About this exercise.
The answer consists of one number: how many lines of the data below include the string "aborts".

Available data.
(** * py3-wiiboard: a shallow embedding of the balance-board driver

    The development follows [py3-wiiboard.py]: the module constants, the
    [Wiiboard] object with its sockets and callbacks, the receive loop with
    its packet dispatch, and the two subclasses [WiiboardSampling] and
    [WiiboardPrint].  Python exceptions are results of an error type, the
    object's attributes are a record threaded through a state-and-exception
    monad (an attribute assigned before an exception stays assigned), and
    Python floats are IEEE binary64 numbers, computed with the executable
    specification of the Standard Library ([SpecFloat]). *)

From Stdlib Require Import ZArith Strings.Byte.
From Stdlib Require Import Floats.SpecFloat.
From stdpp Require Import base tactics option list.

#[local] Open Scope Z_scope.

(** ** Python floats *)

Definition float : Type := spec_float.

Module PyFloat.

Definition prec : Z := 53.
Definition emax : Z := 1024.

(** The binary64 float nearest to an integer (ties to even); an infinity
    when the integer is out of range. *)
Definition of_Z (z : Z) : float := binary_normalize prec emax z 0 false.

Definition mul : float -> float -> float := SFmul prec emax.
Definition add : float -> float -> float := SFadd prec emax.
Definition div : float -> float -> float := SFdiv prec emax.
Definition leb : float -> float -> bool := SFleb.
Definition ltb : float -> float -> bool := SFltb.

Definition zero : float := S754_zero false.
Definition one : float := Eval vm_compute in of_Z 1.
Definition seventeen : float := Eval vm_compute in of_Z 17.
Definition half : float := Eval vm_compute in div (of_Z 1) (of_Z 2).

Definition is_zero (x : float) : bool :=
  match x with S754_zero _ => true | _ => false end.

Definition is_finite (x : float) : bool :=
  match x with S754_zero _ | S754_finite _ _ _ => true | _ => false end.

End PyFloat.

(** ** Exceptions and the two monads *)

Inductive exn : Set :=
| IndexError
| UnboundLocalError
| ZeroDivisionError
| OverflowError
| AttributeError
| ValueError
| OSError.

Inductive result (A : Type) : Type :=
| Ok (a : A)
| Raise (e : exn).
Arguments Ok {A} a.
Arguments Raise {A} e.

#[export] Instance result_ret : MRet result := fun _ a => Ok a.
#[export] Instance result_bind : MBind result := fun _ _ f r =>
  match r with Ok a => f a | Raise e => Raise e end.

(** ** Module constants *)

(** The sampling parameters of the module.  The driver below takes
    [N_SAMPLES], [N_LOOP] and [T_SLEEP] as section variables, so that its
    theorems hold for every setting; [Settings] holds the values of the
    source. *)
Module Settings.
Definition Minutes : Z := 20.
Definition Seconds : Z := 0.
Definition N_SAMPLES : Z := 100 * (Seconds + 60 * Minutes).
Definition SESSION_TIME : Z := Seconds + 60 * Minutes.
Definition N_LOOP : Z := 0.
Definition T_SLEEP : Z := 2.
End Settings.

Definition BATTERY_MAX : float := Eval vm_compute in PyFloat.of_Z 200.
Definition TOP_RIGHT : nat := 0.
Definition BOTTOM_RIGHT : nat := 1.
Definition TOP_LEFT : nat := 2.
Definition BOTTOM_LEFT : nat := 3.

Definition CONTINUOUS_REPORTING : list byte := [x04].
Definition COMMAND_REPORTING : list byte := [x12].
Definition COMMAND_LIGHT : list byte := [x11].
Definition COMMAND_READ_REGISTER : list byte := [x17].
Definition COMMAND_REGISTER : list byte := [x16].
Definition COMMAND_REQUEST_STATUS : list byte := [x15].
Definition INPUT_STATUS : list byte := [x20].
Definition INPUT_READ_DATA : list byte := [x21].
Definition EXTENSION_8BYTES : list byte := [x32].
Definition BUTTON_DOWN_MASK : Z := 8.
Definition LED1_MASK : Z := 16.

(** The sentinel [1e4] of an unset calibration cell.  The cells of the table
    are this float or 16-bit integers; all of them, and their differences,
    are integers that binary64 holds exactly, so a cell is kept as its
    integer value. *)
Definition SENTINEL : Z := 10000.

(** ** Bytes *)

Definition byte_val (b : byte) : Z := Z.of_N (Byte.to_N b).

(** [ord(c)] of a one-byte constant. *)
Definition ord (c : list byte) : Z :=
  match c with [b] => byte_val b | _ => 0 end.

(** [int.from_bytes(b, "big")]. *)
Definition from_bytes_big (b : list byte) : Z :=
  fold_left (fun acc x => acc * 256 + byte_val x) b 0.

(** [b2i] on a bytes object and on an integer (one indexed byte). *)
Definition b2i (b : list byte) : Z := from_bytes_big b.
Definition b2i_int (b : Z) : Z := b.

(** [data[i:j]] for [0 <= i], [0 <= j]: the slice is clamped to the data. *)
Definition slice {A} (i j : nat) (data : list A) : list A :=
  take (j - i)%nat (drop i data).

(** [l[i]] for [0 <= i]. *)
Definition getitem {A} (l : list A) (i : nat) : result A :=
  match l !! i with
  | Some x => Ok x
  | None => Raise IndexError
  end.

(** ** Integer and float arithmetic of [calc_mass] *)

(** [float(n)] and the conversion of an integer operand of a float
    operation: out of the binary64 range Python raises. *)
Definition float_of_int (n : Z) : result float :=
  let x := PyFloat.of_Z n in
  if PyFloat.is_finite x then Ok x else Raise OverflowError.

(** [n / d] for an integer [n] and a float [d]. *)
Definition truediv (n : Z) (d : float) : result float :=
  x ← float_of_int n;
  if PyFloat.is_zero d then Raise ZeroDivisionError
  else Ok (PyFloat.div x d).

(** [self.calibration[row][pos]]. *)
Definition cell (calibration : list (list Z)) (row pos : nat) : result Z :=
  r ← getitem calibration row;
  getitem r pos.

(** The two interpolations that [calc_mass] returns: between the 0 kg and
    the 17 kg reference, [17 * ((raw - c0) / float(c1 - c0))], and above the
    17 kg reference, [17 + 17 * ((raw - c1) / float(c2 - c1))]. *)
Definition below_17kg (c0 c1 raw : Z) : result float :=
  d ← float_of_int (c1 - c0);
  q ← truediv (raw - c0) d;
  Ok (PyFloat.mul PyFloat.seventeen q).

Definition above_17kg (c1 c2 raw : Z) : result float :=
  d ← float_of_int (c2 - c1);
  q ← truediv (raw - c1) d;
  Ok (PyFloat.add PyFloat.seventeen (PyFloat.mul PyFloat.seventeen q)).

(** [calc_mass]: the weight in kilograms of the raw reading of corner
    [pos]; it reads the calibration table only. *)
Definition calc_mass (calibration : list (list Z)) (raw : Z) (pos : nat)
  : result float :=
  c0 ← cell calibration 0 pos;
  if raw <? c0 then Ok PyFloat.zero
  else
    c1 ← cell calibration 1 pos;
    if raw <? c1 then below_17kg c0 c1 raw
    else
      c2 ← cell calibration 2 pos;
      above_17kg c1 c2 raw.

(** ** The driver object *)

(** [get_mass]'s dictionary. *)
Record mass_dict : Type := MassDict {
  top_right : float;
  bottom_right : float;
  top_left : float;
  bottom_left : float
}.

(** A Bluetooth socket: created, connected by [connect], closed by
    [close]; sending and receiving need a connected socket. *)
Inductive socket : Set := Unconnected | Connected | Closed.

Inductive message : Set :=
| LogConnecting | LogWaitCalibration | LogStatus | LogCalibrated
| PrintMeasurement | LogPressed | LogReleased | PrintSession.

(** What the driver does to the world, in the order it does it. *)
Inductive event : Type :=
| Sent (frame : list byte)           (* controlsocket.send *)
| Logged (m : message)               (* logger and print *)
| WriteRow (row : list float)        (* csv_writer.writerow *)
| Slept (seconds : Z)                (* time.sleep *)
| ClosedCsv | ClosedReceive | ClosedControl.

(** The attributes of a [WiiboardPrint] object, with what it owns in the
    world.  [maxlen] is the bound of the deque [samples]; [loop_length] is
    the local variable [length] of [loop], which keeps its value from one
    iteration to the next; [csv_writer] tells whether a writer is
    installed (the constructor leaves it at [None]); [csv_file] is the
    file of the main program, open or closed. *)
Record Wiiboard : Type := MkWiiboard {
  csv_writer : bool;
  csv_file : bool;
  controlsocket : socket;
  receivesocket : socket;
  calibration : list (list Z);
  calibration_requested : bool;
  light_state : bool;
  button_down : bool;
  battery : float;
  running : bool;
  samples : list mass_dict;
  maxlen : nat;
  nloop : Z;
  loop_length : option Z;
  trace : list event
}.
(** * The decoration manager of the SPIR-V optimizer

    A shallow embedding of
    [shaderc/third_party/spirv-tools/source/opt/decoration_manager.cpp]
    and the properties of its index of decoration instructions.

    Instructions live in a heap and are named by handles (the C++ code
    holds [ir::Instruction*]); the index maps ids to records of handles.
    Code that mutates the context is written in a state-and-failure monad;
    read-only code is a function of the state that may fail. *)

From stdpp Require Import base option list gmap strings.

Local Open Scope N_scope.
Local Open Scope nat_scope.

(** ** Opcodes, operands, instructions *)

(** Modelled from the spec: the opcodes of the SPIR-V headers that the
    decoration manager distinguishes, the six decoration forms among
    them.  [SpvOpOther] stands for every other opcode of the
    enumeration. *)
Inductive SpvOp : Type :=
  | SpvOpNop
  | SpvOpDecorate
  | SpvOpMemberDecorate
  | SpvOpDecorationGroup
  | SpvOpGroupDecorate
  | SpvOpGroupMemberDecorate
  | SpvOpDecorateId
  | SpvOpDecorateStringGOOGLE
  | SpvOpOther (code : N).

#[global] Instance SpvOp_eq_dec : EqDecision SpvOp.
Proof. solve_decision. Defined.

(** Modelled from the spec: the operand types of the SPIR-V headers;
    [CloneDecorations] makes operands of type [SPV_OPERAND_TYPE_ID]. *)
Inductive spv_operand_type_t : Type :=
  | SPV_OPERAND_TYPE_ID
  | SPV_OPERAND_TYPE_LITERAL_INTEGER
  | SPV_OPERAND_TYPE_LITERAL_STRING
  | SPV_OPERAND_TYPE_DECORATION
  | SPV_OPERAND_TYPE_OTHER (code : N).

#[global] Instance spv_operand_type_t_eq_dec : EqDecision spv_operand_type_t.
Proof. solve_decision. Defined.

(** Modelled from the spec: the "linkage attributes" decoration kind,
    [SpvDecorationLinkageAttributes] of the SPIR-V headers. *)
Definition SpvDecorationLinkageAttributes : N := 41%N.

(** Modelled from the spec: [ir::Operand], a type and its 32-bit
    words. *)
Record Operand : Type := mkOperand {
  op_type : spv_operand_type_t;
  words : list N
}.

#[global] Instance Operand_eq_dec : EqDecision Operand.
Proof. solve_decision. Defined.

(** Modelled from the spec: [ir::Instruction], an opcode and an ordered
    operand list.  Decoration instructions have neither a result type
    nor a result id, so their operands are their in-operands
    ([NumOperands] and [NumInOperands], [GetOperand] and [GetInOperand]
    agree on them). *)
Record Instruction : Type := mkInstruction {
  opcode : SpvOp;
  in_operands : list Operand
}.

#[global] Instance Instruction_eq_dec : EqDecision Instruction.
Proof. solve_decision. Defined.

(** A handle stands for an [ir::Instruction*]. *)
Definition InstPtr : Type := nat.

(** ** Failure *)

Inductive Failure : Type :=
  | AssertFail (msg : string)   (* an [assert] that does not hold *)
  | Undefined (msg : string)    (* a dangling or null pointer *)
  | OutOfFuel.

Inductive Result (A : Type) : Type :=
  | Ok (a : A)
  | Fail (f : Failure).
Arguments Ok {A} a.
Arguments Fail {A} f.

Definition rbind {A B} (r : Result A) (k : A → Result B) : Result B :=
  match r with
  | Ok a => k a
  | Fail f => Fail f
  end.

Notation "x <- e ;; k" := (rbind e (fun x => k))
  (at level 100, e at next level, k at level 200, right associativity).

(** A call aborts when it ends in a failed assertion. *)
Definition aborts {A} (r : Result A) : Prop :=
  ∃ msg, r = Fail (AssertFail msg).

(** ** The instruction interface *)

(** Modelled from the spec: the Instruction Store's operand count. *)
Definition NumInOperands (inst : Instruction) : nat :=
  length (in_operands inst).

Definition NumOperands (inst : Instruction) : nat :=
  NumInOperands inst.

Final answer.
2